_TASK TO CARRY OUT_
The expected answer comprises all lines from the entries that contain the string "assert".

= Beginning of Section =

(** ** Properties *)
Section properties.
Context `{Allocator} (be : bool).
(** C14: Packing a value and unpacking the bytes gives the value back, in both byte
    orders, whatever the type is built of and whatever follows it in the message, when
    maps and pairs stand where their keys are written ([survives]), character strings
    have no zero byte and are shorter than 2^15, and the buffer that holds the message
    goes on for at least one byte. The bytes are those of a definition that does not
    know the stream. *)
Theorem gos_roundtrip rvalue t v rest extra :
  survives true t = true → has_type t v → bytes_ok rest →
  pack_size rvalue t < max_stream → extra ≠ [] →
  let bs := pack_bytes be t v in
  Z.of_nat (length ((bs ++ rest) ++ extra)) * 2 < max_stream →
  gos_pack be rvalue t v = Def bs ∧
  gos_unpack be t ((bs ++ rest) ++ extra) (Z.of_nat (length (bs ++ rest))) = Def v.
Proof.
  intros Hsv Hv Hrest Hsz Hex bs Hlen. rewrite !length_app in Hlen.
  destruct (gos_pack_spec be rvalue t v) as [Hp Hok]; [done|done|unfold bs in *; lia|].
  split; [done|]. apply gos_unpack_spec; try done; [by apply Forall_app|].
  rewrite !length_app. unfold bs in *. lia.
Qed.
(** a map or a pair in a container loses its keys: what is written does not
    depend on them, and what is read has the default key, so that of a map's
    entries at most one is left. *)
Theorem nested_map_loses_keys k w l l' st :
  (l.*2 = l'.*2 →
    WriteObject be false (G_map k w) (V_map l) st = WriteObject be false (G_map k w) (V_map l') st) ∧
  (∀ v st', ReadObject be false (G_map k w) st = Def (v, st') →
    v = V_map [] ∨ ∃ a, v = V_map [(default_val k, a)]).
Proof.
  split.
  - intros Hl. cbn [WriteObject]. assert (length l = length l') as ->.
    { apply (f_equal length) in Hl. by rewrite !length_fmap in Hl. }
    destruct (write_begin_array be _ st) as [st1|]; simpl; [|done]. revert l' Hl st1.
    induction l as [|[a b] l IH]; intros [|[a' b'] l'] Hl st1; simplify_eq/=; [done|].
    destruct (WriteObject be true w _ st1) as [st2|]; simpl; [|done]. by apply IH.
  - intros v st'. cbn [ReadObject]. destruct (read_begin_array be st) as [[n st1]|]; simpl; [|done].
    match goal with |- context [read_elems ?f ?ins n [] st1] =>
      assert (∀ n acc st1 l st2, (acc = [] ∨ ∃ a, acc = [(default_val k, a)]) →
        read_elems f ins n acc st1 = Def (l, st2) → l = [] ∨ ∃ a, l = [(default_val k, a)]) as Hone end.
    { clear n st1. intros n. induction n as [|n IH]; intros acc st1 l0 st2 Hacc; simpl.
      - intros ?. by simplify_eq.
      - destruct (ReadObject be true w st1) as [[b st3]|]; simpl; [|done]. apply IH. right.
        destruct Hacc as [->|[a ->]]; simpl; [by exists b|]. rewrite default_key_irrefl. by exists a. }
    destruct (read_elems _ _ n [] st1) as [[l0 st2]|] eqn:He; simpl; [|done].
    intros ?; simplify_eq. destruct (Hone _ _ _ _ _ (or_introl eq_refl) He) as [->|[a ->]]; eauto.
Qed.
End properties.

= End of Section =

_TASK RESPONSE_
  - intros Hl. cbn [WriteObject]. assert (length l = length l') as ->.
      assert (∀ n acc st1 l st2, (acc = [] ∨ ∃ a, acc = [(default_val k, a)]) →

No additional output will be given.